I like to mix up how I ingest a filmmaker's catalog. Sometimes I'll go chronolog, sometimes rev-chronolog, sometimes alphabetty and then sometimes I'll just throw out a dang wildcard and jump around like I'm in the Irish hip-hop group House of Pain. That Trier (or is it Von Trier–I mean, I assume Von isn't his middle name?) often works in loose trilogical way, I thought it would be nice to start somewhere in the middle and the hop frontwards and backwards, making sure I took in each trilogy in chronological order, of course. It's a joy: being able to experience an auteur's work in full, for the first time (unscathed as it were… something about it feels more pure).

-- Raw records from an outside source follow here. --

(** X5.  The breadcrumb gives a location and an estate together or neither
    of them.  The estate is the last segment of the location; it is not
    empty, not one character long, not a number, and none of the words of
    the navigation ([Home], [Buy Property], [Property Info], [Buy],
    [Property], [Sell]). *)
Theorem breadcrumb_shape soup :
  match extract_breadcrumb_location soup with
  | (Some location, Some estate) =>
      (location = estate \/ exists before, location = before ++ "/" ++ estate)
      /\ (1 < String.length estate)%nat
      /\ str_isdigit estate = false
      /\ ~ In estate ["Home"; "Buy Property"; "Property Info"; "Buy";
                      "Property"; "Sell"]
  | (None, None) => True
  | _ => False
  end.
Proof.
  unfold extract_breadcrumb_location.
  destruct (or_else _ _) as [breadcrumb|]; [|exact I].
  destruct (List.filter keep_part _) as [|a l] eqn:Hparts; [exact I|].
  destruct (join_last "/" a l) as (x & -> & Hin & Hjoin).
  rewrite <- Hparts in Hin. apply filter_In in Hin as [_ Hkeep].
  unfold keep_part in Hkeep.
  apply andb_prop in Hkeep as [Hkeep Hdigit].
  apply andb_prop in Hkeep as [Hkeep Hlen].
  apply andb_prop in Hkeep as [_ Hex].
  split; [exact Hjoin|]. split; [apply Nat.ltb_lt, Hlen|].
  split; [apply negb_true_iff, Hdigit|].
  intros Hx. apply negb_true_iff in Hex.
  assert (Hy : existsb (String.eqb x) exclude = true).
  { apply existsb_exists. exists x. split; [exact Hx|apply String.eqb_refl]. }
  congruence.
Qed.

But that's enough preamble, let's talk about 1996's Breaking the Waves starring the great Emily Watson and Stellan Skarsgård. This film is a classic, me thinks. Like many great works of the cinema, it plays a trick. This movie's trick is that it makes you think it's about sex, but it's really about faith and religion. It's about what an absolute farce the latter is. (And I believe this is a common theme for him. Wwe pick things up in life by happenstance, without really trying — I do, at least.)
This film is long, but it's broken down by Chapters which make it easily digestible in multiple viewings (umm, ever heard of PRESTIGE TV??) . All the Chapters begin with a classic rock song, by David Bowie and others, played over these extremely cool looking. kind of moving portraits (done by Per Kirkeby). I did a supercut of these title cards…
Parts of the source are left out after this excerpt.